● **EXERCISE INSTRUCTIONS**
Write out, unaltered, each line from the top of the records below down to the line where "the three candle" appears, that line included.

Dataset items
▼
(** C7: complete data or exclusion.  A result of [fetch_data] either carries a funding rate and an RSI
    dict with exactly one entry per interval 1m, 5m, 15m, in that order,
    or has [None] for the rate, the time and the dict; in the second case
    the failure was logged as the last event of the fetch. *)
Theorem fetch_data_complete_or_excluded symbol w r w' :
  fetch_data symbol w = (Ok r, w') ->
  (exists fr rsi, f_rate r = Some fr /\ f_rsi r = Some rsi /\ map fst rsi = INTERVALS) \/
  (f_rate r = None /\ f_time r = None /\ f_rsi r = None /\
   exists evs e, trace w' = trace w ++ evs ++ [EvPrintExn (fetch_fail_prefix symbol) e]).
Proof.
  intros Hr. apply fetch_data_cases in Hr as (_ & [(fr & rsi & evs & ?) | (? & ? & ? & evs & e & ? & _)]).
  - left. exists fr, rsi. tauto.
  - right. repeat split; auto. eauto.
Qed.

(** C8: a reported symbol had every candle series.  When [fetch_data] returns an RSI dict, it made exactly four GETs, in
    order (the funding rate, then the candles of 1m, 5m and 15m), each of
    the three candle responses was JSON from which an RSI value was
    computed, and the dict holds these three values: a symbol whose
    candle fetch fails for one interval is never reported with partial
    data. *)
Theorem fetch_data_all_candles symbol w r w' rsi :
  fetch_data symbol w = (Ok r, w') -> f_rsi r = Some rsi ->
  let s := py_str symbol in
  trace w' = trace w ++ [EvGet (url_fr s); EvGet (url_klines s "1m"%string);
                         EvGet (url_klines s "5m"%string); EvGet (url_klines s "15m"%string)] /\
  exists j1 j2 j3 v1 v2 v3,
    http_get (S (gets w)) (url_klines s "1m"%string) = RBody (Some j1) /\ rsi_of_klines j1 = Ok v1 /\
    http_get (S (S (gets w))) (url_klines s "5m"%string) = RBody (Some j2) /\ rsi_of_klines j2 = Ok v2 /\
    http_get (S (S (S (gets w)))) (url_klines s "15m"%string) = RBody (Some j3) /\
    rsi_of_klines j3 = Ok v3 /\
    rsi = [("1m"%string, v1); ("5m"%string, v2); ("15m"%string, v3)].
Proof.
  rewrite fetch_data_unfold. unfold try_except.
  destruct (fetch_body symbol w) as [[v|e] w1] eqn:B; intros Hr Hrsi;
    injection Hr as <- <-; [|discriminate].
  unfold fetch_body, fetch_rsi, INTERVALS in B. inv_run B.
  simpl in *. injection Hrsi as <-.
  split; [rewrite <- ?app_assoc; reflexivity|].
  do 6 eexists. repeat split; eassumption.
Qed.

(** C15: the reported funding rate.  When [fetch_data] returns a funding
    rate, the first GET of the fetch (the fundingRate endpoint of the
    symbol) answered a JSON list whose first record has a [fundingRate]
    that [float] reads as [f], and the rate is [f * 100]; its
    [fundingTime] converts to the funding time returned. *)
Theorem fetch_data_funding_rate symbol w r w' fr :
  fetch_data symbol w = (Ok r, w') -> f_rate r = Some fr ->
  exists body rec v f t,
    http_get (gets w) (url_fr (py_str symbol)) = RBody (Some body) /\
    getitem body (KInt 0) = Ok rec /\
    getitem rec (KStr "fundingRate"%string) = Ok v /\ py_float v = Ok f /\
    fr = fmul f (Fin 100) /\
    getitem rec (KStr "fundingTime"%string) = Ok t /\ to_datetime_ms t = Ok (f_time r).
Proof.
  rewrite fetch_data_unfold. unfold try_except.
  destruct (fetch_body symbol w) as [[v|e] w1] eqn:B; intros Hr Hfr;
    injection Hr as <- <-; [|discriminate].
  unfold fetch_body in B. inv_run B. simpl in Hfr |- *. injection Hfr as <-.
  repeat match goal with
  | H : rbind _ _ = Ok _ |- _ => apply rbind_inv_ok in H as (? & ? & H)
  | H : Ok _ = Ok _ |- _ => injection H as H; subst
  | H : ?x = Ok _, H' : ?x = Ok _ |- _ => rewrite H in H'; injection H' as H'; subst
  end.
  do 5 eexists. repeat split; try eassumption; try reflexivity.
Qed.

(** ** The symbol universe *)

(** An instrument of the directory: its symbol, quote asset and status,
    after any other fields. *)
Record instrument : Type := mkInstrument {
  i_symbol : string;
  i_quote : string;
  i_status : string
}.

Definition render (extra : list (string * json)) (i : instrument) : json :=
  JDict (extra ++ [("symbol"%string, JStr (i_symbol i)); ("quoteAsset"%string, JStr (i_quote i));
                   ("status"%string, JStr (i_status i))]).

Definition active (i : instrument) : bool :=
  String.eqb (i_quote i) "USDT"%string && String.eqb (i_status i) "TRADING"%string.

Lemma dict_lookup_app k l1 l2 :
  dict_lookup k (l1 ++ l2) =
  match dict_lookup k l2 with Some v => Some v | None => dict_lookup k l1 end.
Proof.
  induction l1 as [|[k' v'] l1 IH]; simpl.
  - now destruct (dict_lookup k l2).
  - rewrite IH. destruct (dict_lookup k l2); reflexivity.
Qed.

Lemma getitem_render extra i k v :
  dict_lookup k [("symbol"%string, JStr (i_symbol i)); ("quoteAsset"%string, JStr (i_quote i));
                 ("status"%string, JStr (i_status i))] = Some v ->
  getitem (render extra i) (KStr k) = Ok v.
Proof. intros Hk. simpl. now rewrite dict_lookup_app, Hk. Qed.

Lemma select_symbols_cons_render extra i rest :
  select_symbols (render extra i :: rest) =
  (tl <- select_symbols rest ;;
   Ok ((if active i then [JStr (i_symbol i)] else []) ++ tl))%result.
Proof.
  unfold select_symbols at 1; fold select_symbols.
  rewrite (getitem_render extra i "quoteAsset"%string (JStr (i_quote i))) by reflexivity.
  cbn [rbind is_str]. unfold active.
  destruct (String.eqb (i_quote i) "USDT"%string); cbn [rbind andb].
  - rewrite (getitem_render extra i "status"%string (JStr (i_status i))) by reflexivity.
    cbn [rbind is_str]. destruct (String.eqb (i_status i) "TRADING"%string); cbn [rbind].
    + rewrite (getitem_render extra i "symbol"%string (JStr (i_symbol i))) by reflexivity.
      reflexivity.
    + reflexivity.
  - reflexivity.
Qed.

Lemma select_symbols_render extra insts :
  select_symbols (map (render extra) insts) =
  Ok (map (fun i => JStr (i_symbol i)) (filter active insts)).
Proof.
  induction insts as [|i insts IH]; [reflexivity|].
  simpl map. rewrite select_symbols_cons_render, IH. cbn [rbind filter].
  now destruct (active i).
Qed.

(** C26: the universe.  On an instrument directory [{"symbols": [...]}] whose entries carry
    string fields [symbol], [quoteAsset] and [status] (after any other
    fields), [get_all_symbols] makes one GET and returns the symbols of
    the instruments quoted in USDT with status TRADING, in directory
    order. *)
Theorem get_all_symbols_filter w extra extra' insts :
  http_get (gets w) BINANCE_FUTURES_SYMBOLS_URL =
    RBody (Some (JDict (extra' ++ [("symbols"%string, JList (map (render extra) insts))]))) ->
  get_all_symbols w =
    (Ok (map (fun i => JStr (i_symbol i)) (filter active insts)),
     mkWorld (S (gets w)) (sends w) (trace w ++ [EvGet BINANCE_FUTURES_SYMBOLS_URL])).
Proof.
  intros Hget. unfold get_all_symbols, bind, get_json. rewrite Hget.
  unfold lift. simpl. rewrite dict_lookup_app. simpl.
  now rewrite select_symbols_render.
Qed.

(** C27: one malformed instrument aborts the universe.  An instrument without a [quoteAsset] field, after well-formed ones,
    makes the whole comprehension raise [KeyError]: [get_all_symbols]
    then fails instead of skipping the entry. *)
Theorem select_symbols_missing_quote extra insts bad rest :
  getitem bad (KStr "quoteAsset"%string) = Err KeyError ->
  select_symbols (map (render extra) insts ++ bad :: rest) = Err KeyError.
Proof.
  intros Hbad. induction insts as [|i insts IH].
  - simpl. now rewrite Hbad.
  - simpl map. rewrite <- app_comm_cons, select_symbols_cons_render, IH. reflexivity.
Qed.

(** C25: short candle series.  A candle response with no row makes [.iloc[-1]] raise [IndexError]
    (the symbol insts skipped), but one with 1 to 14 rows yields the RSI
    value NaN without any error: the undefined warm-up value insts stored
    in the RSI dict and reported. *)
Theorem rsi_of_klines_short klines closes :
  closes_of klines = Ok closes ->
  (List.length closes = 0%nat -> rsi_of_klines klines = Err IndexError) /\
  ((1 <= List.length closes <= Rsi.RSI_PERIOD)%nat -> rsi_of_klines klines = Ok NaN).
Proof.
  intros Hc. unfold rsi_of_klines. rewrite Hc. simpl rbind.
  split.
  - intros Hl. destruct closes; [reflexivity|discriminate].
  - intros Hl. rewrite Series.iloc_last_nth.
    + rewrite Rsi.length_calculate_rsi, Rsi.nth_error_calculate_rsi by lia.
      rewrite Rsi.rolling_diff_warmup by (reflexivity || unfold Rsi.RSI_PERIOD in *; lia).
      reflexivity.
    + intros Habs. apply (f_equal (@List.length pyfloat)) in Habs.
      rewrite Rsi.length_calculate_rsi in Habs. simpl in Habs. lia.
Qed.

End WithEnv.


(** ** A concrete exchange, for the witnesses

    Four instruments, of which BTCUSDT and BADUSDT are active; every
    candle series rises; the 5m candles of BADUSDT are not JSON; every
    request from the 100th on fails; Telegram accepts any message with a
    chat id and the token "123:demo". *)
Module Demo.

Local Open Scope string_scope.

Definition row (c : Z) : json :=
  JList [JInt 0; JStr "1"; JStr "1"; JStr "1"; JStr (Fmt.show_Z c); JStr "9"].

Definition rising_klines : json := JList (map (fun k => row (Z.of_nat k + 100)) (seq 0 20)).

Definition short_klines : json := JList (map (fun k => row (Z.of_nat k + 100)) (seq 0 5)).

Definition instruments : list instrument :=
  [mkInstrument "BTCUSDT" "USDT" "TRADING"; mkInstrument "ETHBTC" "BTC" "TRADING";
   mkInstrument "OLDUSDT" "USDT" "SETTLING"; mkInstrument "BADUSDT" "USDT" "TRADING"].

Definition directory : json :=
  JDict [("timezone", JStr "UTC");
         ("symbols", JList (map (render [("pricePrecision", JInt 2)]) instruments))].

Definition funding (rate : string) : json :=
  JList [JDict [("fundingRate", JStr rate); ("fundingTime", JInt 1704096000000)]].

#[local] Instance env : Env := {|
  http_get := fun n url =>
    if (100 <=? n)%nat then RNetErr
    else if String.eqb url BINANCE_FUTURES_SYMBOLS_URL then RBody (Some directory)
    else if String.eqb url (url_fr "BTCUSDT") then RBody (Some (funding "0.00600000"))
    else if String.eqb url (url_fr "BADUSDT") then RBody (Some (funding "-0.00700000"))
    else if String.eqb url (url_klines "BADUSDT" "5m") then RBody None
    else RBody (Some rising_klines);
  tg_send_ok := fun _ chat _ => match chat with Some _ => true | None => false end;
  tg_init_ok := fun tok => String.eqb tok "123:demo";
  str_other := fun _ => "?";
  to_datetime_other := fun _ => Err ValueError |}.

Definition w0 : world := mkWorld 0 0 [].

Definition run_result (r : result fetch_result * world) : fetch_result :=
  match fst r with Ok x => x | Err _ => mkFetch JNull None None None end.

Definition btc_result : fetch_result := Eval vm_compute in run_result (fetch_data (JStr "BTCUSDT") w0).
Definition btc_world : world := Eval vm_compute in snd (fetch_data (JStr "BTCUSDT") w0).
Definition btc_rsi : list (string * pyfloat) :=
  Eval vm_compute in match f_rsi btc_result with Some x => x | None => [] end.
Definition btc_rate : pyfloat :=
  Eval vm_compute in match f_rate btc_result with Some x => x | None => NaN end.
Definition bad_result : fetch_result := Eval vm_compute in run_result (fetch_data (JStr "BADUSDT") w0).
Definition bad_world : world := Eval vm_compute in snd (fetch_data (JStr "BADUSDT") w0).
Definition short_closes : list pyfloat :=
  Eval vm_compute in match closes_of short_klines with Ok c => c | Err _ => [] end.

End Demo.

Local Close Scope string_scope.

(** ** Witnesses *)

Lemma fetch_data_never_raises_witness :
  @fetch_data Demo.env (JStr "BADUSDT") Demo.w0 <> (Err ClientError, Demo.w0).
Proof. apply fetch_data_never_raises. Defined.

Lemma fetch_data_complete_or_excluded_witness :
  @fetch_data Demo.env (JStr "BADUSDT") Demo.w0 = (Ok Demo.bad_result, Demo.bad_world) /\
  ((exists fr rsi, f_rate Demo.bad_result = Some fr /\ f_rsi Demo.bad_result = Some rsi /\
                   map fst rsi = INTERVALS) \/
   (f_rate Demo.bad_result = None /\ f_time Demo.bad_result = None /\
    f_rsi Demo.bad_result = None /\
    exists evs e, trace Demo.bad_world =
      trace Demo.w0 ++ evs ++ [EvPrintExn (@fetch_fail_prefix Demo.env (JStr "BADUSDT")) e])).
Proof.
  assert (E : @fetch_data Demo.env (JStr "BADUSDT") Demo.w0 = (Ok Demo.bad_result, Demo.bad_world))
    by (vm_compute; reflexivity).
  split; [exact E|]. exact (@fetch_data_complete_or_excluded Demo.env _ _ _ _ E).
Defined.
▲
● **WRITTEN ANSWER**
(** C7: complete data or exclusion.  A result of [fetch_data] either carries a funding rate and an RSI
    dict with exactly one entry per interval 1m, 5m, 15m, in that order,
    or has [None] for the rate, the time and the dict; in the second case
    the failure was logged as the last event of the fetch. *)
Theorem fetch_data_complete_or_excluded symbol w r w' :
  fetch_data symbol w = (Ok r, w') ->
  (exists fr rsi, f_rate r = Some fr /\ f_rsi r = Some rsi /\ map fst rsi = INTERVALS) \/
  (f_rate r = None /\ f_time r = None /\ f_rsi r = None /\
   exists evs e, trace w' = trace w ++ evs ++ [EvPrintExn (fetch_fail_prefix symbol) e]).
Proof.
  intros Hr. apply fetch_data_cases in Hr as (_ & [(fr & rsi & evs & ?) | (? & ? & ? & evs & e & ? & _)]).
  - left. exists fr, rsi. tauto.
  - right. repeat split; auto. eauto.
Qed.

(** C8: a reported symbol had every candle series.  When [fetch_data] returns an RSI dict, it made exactly four GETs, in
    order (the funding rate, then the candles of 1m, 5m and 15m), each of
    the three candle responses was JSON from which an RSI value was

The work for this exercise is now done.